### What is needed
The answer is a number and nothing else: the count of lines in these entries containing the word "names".

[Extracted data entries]
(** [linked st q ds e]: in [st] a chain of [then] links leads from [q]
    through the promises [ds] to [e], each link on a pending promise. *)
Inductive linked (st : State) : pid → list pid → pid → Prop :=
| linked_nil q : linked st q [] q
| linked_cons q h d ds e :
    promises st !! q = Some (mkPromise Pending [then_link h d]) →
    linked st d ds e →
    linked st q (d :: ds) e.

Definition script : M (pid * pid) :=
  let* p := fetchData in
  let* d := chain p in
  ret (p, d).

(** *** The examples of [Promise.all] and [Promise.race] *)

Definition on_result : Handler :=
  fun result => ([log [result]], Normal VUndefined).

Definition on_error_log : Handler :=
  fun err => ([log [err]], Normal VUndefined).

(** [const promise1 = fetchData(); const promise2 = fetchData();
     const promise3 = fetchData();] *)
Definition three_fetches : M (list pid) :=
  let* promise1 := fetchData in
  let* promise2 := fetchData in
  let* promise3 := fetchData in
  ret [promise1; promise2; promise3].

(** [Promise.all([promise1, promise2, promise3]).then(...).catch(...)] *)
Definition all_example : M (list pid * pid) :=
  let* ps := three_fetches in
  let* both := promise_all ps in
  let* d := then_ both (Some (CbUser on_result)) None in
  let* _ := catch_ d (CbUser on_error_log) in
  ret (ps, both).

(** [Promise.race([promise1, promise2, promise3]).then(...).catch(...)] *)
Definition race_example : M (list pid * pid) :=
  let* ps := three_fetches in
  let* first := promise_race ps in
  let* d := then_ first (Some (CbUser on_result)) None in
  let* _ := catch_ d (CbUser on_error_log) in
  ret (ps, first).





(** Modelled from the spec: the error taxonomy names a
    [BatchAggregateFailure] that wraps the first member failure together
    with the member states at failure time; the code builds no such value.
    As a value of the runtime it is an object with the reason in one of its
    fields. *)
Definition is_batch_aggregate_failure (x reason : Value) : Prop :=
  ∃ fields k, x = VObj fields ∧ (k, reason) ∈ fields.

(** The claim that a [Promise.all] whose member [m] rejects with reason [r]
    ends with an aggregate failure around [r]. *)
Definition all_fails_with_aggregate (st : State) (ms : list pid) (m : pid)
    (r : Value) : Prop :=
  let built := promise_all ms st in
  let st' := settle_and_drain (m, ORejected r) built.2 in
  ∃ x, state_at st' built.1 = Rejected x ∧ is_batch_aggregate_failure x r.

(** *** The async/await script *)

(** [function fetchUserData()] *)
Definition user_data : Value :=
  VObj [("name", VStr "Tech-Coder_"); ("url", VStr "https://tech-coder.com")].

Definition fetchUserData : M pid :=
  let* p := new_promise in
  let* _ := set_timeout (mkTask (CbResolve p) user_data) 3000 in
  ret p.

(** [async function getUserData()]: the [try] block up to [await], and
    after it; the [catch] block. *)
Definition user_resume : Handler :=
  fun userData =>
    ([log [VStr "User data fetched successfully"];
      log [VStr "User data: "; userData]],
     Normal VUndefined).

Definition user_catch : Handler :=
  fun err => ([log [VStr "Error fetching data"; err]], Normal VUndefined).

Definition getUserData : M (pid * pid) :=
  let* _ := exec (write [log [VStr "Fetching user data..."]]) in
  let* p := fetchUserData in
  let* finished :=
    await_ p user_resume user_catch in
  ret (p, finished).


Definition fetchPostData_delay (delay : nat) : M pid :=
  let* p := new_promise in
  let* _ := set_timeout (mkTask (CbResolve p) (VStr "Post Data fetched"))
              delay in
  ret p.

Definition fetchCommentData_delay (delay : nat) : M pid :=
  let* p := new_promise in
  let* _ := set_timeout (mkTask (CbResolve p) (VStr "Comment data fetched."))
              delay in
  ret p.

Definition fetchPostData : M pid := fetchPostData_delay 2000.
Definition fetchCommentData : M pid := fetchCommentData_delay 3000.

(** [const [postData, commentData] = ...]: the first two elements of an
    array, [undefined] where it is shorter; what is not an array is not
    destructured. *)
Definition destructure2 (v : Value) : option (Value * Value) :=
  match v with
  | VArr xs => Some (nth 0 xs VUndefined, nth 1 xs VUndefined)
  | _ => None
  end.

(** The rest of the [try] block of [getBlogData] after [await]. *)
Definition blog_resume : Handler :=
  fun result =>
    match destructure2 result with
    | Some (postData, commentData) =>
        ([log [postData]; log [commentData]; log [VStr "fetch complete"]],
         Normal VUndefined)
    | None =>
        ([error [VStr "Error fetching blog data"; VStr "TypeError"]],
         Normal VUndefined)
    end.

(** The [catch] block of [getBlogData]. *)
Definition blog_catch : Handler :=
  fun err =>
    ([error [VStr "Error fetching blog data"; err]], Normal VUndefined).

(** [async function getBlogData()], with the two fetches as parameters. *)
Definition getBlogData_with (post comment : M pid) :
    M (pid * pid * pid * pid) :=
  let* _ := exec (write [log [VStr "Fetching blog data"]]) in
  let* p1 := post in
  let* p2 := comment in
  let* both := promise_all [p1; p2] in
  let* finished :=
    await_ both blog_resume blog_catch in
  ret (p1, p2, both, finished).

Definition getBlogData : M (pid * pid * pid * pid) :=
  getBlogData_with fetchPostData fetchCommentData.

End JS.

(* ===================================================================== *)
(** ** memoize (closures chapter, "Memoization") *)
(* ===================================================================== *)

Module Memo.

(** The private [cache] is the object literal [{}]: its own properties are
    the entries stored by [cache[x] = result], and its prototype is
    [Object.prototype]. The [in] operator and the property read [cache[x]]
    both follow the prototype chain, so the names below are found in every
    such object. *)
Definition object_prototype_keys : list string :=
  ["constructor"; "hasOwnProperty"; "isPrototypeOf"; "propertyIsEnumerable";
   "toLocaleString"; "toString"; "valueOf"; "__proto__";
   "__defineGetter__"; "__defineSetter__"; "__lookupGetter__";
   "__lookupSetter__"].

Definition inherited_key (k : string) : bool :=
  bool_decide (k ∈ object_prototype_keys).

### Solution for this problem
2